Steve Vai: un músico sin alma
Steve Vai ofreció anoche en la Axerquía un concierto como parte de su gira 25 aniversario de Passion and Warfare, recuperando sus propias rentas y poniendo así fin al Festival de la Guitarra
Steve Vai posee las cualidades y formación que todo aspirante a gran guitarrista desearía. Nació en el barrio adecuado, cuna de la vida cultural y artística de Nueva York; tuvo al maestro adecuado, un joven Joe Satriani que ya despuntaba como nueva leyenda del rock; incluso estudió en la academia de música moderna más importante del mundo. Ha tenido las oportunidades y la capacidad. Su innegable virtuosismo le hizo destacar entre sus compañeros de clase y sus dotes para la
transcripción musical le llevaron a trabajar junto a músicos como Frank Zappa o Alcatrazz.
Pero Vai siente la necesidad de crear un estilo propio desvinculado del rock tradicional y decide iniciar una carrera en solitario. Así lo cuenta él mismo al comenzar el concierto “No sé qué opinaréis de mi música, entre mis compañeros no encajaba, pero a mí me gusta”. Su presencia sobre el escenario ya advierte un intento de originalidad mezclado con elementos al azar del rock más tradicional y el heavy más pretendidamente transgresor: su mallas ajustadas, las luces de neón que decoran su guitarra, su histrionismo sobre el escenario, sus movimientos de rock star atribulado, las primeras octavas que sutituyen a los sweeps y los trinos de malmsteen.
Notalgia prestada de los que tocaban rock cuando el rock era un refugio para los inadaptados, un espejo para chavales díscolos que ansiaban distanciarse del borreguismo de sus compañeros de clase y rebelarse contra el camino que la autoridad social y familiar les exigía: el matrimonio, la esclavitud consentida, los hijos; una vida de acumulación de trienios y un reloj barato al conseguir la jubilación.
Suenan las primeras melodías, simples y cargadas de artificio. Grupos de notas sobre escalas sin armonía ni respiro. Con buena técnica, manos ágiles y poca imaginación, el guitarrista intenta emular el espíritu de aquellas bandas de desertores gamberros cuya idea de la diversión era embriagarse hasta perder el conocimiento y destrozar los muebles de los hoteles que despreciaban.

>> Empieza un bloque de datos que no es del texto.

Record SolanaTransaction := mkSolanaTransaction {
  sltx_input : SolanaTransactionInput;
  sltx_compute_unit_limit : option N;
  sltx_compute_unit_price : option N
}.

Definition build_from_instructions (self : SolanaTransaction) (instructions : list SolanaInstructionData)
    (payer recent_blockhash : string) : result SolanaTransactionError VTx :=
  let budget :=
    from_option (fun limit => [set_compute_unit_limit limit]) [] (sltx_compute_unit_limit self) ++
    from_option (fun price => [set_compute_unit_price price]) [] (sltx_compute_unit_price self) in
  let? rest := collect_results to_instruction instructions in
  match try_compile payer (budget ++ rest) recent_blockhash with
  | Err error => Err (SteMessageCompilationFailed error)
  | Ok message =>
      Ok (mkVersionedTransaction
            (repeat default_signature (N.to_nat (msg_num_required_signatures message))) message)
  end.

(** ** Wire bytes *)

Definition MAX_WIRE_BYTES : nat := 16384.
Definition encode_transaction_wire (transaction : VTx) : result SolanaTransactionError string :=
  if negb (sanitize transaction) then Err (SteInvalidData "Malformed transaction")
  else ok_or (SteInvalidData "Transaction encoding failed") (bincode_encode transaction).
Definition invalid_wire : SolanaTransactionError :=
  SteDeserializationFailed "Invalid Solana transaction wire bytes".
Definition decode_transaction_wire (bytes : string) : result SolanaTransactionError VTx :=
  if MAX_WIRE_BYTES <? String.length bytes then Err invalid_wire
  else
    match bincode_decode bytes with
    | None => Err invalid_wire
    | Some (transaction, consumed) =>
        if negb (consumed =? String.length bytes) then Err invalid_wire
        else if negb (sanitize transaction) then Err invalid_wire
        else if (msg_num_required_signatures (vt_message transaction) =? 0)%N then Err invalid_wire
        else Ok transaction
    end.

Definition deserialize_transaction (tx_base64 expected_payer : string) : result SolanaTransactionError VTx :=
  match base64_decode tx_base64 with
  | Err e => Err (SteDeserializationFailed ("Invalid base64: " +:+ e))
  | Ok tx_bytes =>
      let? transaction := decode_transaction_wire tx_bytes in
      match head (msg_static_account_keys (vt_message transaction)) with
      | None => Err (SteDeserializationFailed "Missing fee payer")
      | Some fee_payer =>
          if bool_decide (fee_payer <> expected_payer) then Err (SteFeePayerMismatch expected_payer fee_payer)
          else Ok transaction
      end
  end.

Definition to_versioned_transaction (self : SolanaTransaction) (payer recent_blockhash : string)
    : result SolanaTransactionError VTx :=
  match sltx_input self with
  | SiInstructions instructions => build_from_instructions self instructions payer recent_blockhash
  | SiSerialized transaction => deserialize_transaction transaction payer
  end.
End Transaction.

(** ** Data *)

Record SolanaTransactionAttempt `{Primitives} := mkSolanaAttempt {
  sa_signature : Signature;
  sa_blockhash : string;
  sa_blockhash_last_valid_height : option N;
  sa_signed_transaction : option string;
  sa_broadcast_attempts : N;
  sa_last_broadcast_at : N;
  sa_reconciliation_checks : N;
  sa_restored_from_journal : bool;
  sa_sent_at : N;
  sa_submission_attempt_number : N
}.
Arguments mkSolanaAttempt {_} _ _ _ _ _ _ _ _ _ _.

(** [SolanaTransactionAttempt::new]; the clock is an argument. *)
Definition new_attempt `{Primitives} (signature : Signature) (blockhash : string)
    (blockhash_last_valid_height : option N) (submission_attempt_number : N) (signed_transaction : string)
    (now_ms : N) : SolanaTransactionAttempt :=
  mkSolanaAttempt signature blockhash blockhash_last_valid_height (Some signed_transaction) 0 0 0 false
    now_ms submission_attempt_number.

(** [#[serde(default)]] and skipped fields are written out where the document is. *)
Definition option_number (n : option N) : Value := from_option (fun n => VNumber (PosInt n)) VNull n.
Definition attempt_to_value `{Primitives} (a : SolanaTransactionAttempt) : Value :=
  VObject ([("signature", VString (signature_to_string (sa_signature a)));
            ("blockhash", VString (sa_blockhash a));
            ("blockhash_last_valid_height", option_number (sa_blockhash_last_valid_height a));
            ("signed_transaction", from_option VString VNull (sa_signed_transaction a));
            ("broadcast_attempts", VNumber (PosInt (sa_broadcast_attempts a)));
            ("last_broadcast_at", VNumber (PosInt (sa_last_broadcast_at a)));
            ("reconciliation_checks", VNumber (PosInt (sa_reconciliation_checks a)))] ++
           (if sa_restored_from_journal a then [("restored_from_journal", VBool true)] else []) ++
           [("sent_at", VNumber (PosInt (sa_sent_at a)));
            ("submission_attempt_number", VNumber (PosInt (sa_submission_attempt_number a)))]).

Record TransactionLock := mkTransactionLock { lk_key : string; lk_value : string }.
Inductive LockError := AlreadyLocked | LockRedisError (message : string).

(** The errors storage builds, and those of the client library. *)
Inductive SolanaStorageError :=
| SseRedis (e : redis_error)
| SseSerialization
| SseDeserialization
| SseLockLost
| SseRestoration.
#[export] Instance storage_from_redis : FromRedis SolanaStorageError := SseRedis.
Definition storage_result := result SolanaStorageError.

(** ** Fingerprint *)

(** Digest of the request with its keys sorted. *)
Definition solana_admission_fingerprint `{Primitives} `{!Json Value} (value : option Value) : option string :=
  value ≫= fun value => sha256_hex <$> to_json (sort_value value).

(** ** Operations *)

Section Storage.
Context `{Primitives} `{!Json SolanaTransactionAttempt}.
Context (redis_error_to_string : redis_error -> string).
Context (namespace : option string) (completed_transaction_ttl_seconds : N).

Definition namespaced (key : string) : string :=
  match namespace with Some ns => ns +:+ ":" +:+ key | None => key end.
Definition admission_key (transaction_id : string) : string := namespaced ("solana_admission:" +:+ transaction_id).
Definition attempt_key (transaction_id : string) : string := namespaced ("solana_tx_attempt:" +:+ transaction_id).
Definition sol_lock_key (transaction_id : string) : string := namespaced ("solana_tx_lock:" +:+ transaction_id).

(** The script a terminal hook adds to the job's completion. *)
Definition terminal_admission_command (transaction_id fingerprint status : string) (require_no_attempt : bool)
    (σ : redis) : redis :=
  let key := admission_key transaction_id in
  if bool_decide (hash σ key !! "fingerprint" = Some fingerprint)
     && (negb require_no_attempt || negb (exists_key σ (attempt_key transaction_id)))
  then prun [ HSET key "state" status; EXPIRE key completed_transaction_ttl_seconds ] σ
  else σ.
Definition delete_attempt_command (transaction_id : string) : wcmd := DEL (attempt_key transaction_id).

(** SET NX EX 120 GET: the old value, or nothing when the lock was taken. *)
Definition set_nx_get (key value : string) (σ : redis) : redis * option string :=
  match str σ key with
  | Some old => (σ, Some old)
  | None => (prun [SET key value; EXPIRE key 120] σ, None)
  end.
Definition try_acquire_lock (uuid transaction_id : string) : prog (result LockError TransactionLock) :=
  Atomic (set_nx_get (sol_lock_key transaction_id) uuid) (fun r => Ret (
    match r with
    | Ok (Some _) => Err AlreadyLocked
    | Ok None => Ok (mkTransactionLock (sol_lock_key transaction_id) uuid)
    | Err e => Err (LockRedisError (redis_error_to_string e))
    end)).
Definition still_held (lock : TransactionLock) : prog (result redis_error bool) :=
  Atomic (fun σ => (σ, bool_decide (str σ (lk_key lock) = Some (lk_value lock)))) Ret.
(** Also what [drop] does in the background. *)
Definition release_script (lock : TransactionLock) (σ : redis) : redis :=
  if bool_decide (str σ (lk_key lock) = Some (lk_value lock)) then wrun (DEL (lk_key lock)) σ else σ.
Definition release (lock : TransactionLock) : prog (result redis_error unit) :=
  Atomic (fun σ => (release_script lock σ, tt)) Ret.

(** A script under the lock: nothing happens for anybody else. *)
Definition with_lock {A} (lock : TransactionLock) (f : redis -> redis * A) (σ : redis) : redis * storage_result A :=
  if bool_decide (str σ (lk_key lock) = Some (lk_value lock))
  then let '(σ', a) := f σ in (σ', Ok a)
  else (σ, Err SseLockLost).
Definition locked {A} (lock : TransactionLock) (f : redis -> redis * A) : prog (storage_result A) :=
  Atomic (with_lock lock f) (fun r => Ret (
    match r with Ok x => x | Err e => Err (SseRedis e) end)).

Definition store_attempt_if_not_exists (transaction_id : string) (attempt : SolanaTransactionAttempt)
    (lock : TransactionLock) : prog (storage_result bool) :=
  let key := attempt_key transaction_id in
  match to_json attempt with
  | None => Ret (Err SseSerialization)
  | Some json =>
      locked lock (fun σ => if exists_key σ key then (σ, false) else (wrun (SET key json) σ, true))
  end.

Definition restore_attempt_if_absent (transaction_id : string) (attempt : SolanaTransactionAttempt)
    (lock : TransactionLock) : prog (storage_result bool) :=
  if bool_decide (lk_key lock <> sol_lock_key transaction_id) || negb (sa_restored_from_journal attempt)
  then Ret (Err SseRestoration)
  else store_attempt_if_not_exists transaction_id attempt lock.

Definition persist (key : string) (σ : redis) : redis :=
  mkRedis (r_str σ) (r_hash σ) (r_zset σ) (r_list σ) (r_set σ) (delete key (r_ttl σ)).
Definition get_attempt (transaction_id : string) (lock : TransactionLock)
    : prog (storage_result (option SolanaTransactionAttempt)) :=
  let key := attempt_key transaction_id in
  let! json := locked lock (fun σ => (persist key σ, str σ key)) in
  match json with
  | None => Ret (Ok None)
  | Some json => Ret (match from_json json with Some attempt => Ok (Some attempt) | None => Err SseDeserialization end)
  end.

Definition update_attempt (transaction_id : string) (attempt : SolanaTransactionAttempt)
    (lock : TransactionLock) : prog (storage_result unit) :=
  match to_json attempt with
  | None => Ret (Err SseSerialization)
  | Some json => locked lock (fun σ => (wrun (SET (attempt_key transaction_id) json) σ, tt))
  end.

Definition with_reconciliation_checks (checks : N) (a : SolanaTransactionAttempt) : SolanaTransactionAttempt :=
  mkSolanaAttempt (sa_signature a) (sa_blockhash a) (sa_blockhash_last_valid_height a) (sa_signed_transaction a)
    (sa_broadcast_attempts a) (sa_last_broadcast_at a) checks (sa_restored_from_journal a) (sa_sent_at a)
    (sa_submission_attempt_number a).
Definition resume_reconciliation (transaction_id : string) (lock : TransactionLock) : prog (storage_result bool) :=
  let! found := get_attempt transaction_id lock in
  match found with
  | None => Ret (Ok false)
  | Some attempt =>
      let! _ := update_attempt transaction_id (with_reconciliation_checks 0 attempt) lock in Ret (Ok true)
  end.

Definition has_attempt (transaction_id : string) : prog (storage_result bool) :=
  read (fun σ => Ok (exists_key σ (attempt_key transaction_id))).
End Storage.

El espíritu de héroes como
Hendrix, Van Halen, o Malmsteen, que siempre quisieron dejar bien claro que el rock and roll era -ante todo- una gamberrada insolidaria practicada por quienes se ganan a pulso el privilegio de hacer lo que quieren sin rendir cuentas a nadie. La ambición de Vai se corresponde con su efecto sobre el público: evasión superficial mediante el consumo de sonidos sometidos a los dictados e influencia de la industria cultural. Que impiden, como cualquier obra de arte convertida en mercancía, el cumplimiento de su cualidad: transmitir verdad.

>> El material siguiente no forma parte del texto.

(* ===== verification/SolanaWorker.v ===== *)
(** The Solana executor's job (executors/src/solana_executor/worker.rs): reconcile the
    attempt that was signed, send exactly its bytes, sign only when nothing was signed
    before, and settle only what the cluster finalized; and the completion hooks, what the
    queue adds to the transaction that completes the job. *)

From Stdlib Require Import String Ascii NArith ZArith Lia SpecFloat.
From stdpp Require Import base gmap strings option list fin_maps sorting.
From S2P Require Import Prelude Json JsonValue Redis RedisProg Errors FinalityTypes.
From S2P Require Import RecoveryLedger RecoveryChecks EngineProg RecoveryJournal RecoveryOps.
From S2P Require Import Finality QueueTypes Webhook EoaTypes EoaErrors ExecRecovery SolanaStore.
From S2P Require Import SolanaProg.

Definition CONFIRMATION_RETRY_DELAY : Duration := millis 200.
Definition NETWORK_ERROR_RETRY_DELAY : Duration := seconds 2.
Definition MAX_SEND_ATTEMPTS_WITHOUT_TRANSACTION : N := 500.
Definition MAX_RECONCILIATION_CHECKS : N := 500.
Definition MAX_BROADCASTS_PER_ATTEMPT : N := 20.
Definition RECOVERY_PARK_DELAY : Duration := seconds 3600.

Definition u32_saturating_add (a b : N) : N := N.min (a + b) 4294967295.
Lemma sspec_store {B} (P : sassertion) (o : sol_op B) `{!SStable P} :
  (∀ h w, P h w -> Φ (SDoStore o) h w) -> sspec P (sstore o) (fun b h _ => SDidStore o b ∈ h).
Proof.
  intros HΦ h w HP h' w' Hh Hl. split; [apply HΦ; by eapply sstable|]. intros b h2 w2 [k ->] _. set_solver.
Qed.
Lemma sspec_call {B} (P : sassertion) (q : sol_call B) `{!SStable P} :
  (∀ h w, P h w -> Φ (SDoCall q) h w) -> sspec P (scall q) (fun b h _ => SDidCall q b ∈ h).
Proof.
  intros HΦ h w HP h' w' Hh Hl. split; [apply HΦ; by eapply sstable|]. intros b h2 w2 [k ->] _. set_solver.
Qed.
(** A journal operation: what it established stays known. *)
Lemma sspec_journal {B} (P : sassertion) (e : eprog B) (K : B -> world -> Prop) `{!SStable P} :
  (∀ b w w', later w w' -> K b w -> K b w') ->
  (∀ h w, P h w -> wp fair_turn later e w K) -> sspec P (sjournal e) (fun b _ w => K b w).
Proof.
  intros HK He h w HP h' w' Hh Hl. eapply wp_mono; [done| |apply (He h'); by eapply sstable].
  intros b w2 Hb h3 w3 Hh3 Hl3. by eapply HK.
Qed.
#[export] Instance sstable_in_time {A} (Q : A -> sassertion) o `{!∀ a, SStable (Q a)} : SStable (in_time Q o).
Proof. destruct o as [a|]; [exact (_ : SStable (Q a))|by intros h w]. Qed.
Lemma sspec_timeout {A} (P : sassertion) (p : sprog A) Q :
  (∀ h w, Φ (SDoCall SolDeadline) h w) -> sspec P p Q -> sspec P (timeout p) (in_time Q).
Proof. intros HΦ Hp h w HP. apply ssafe_timeout; auto. Qed.

(** The [?] operator, with a postcondition [E] for what is passed on as an error. *)
Definition sres {E A} (F : E -> sassertion) (Q : A -> sassertion) (r : result E A) : sassertion :=
  match r with Ok a => Q a | Err e => F e end.
#[export] Instance sstable_sres {E A} (F : E -> sassertion) (Q : A -> sassertion) r
    `{!∀ e, SStable (F e), !∀ a, SStable (Q a)} : SStable (sres F Q r).
Proof. destruct r; cbn; apply _. Qed.
Lemma sspec_try {E A B} (P : sassertion) (p : sprog (result E A)) (g : A -> sprog (result E B)) F Q S
    `{!SStable P, !∀ e, SStable (F e)} :
  sspec P p (sres F Q) -> (∀ a, sspec (fun h w => P h w /\ Q a h w) (g a) (sres F S)) ->
  sspec P (sbind p (fun r => match r with Ok a => g a | Err e => SRet (Err e) end)) (sres F S).
Proof.
  intros Hp Hg. apply (sspec_bind P p _ (sres F Q)); [done..|]. intros [a|e]; [apply Hg|].
  cbn. intros h w [_ HF] h' w' Hh Hl. by eapply sstable.
Qed.
Lemma sspec_map_err {E E' A} (P : sassertion) (f : E -> E') (p : sprog (result E A)) F F' Q `{!SStable P}
    `{!∀ a, SStable (Q a), !∀ e, SStable (F e)} :
  sspec P p (sres F Q) -> (∀ e h w, P h w -> F e h w -> F' (f e) h w) -> sspec P (smap_err f p) (sres F' Q).
Proof.
  intros Hp HF. apply (sspec_bind P p _ (sres F Q)); [done..|]. intros [a|e]; (apply sspec_ret; [apply _|]).
  - by intros h w [HP HQ].
  - intros h w [HP He]. by apply HF.
Qed.
End Rules.
End Safe.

En el escenario le acompañan un bajo sin función, vanos intentos de calentar a las masas, y una pantalla que reitera imágenes pretendidamente lisérgicas. Encadena canciones mientras pasean a su espalda fotografías de viejas glorias del rock y escenas psicodélicas estériles para un público poco familiarizado con
las drogas de los años sesenta. Tema tras tema -Liberty, The animal, Ballerina 12/24, incluso su imprescindible For the love of God- el público no logra dejarse llevar por el entusiasmo, no siente la necesidad de gritar, llorar o derretirse. El propio espectador, envuelto en los ropajes de esta vacuidad musical, es un fragmento más de este mundo cosificado y superficial. Incapaz de infinitud o tensión, no participa en un ritmo de frenesí general ni se queda marvillado por el placer de las ondas sonoras.
Es esta la carencia de Steve Vai y la clave de su éxito comercial: una música hecha desde la distancia y el desconocimiento, una música que te coloca a distancia de la música , un producto mercancía que entretetiene y pasa, como dice Adorno, a “habitar las grietas del silencio que se abren entre los hombres asediados por el miedo y la docilidad sin protesta”.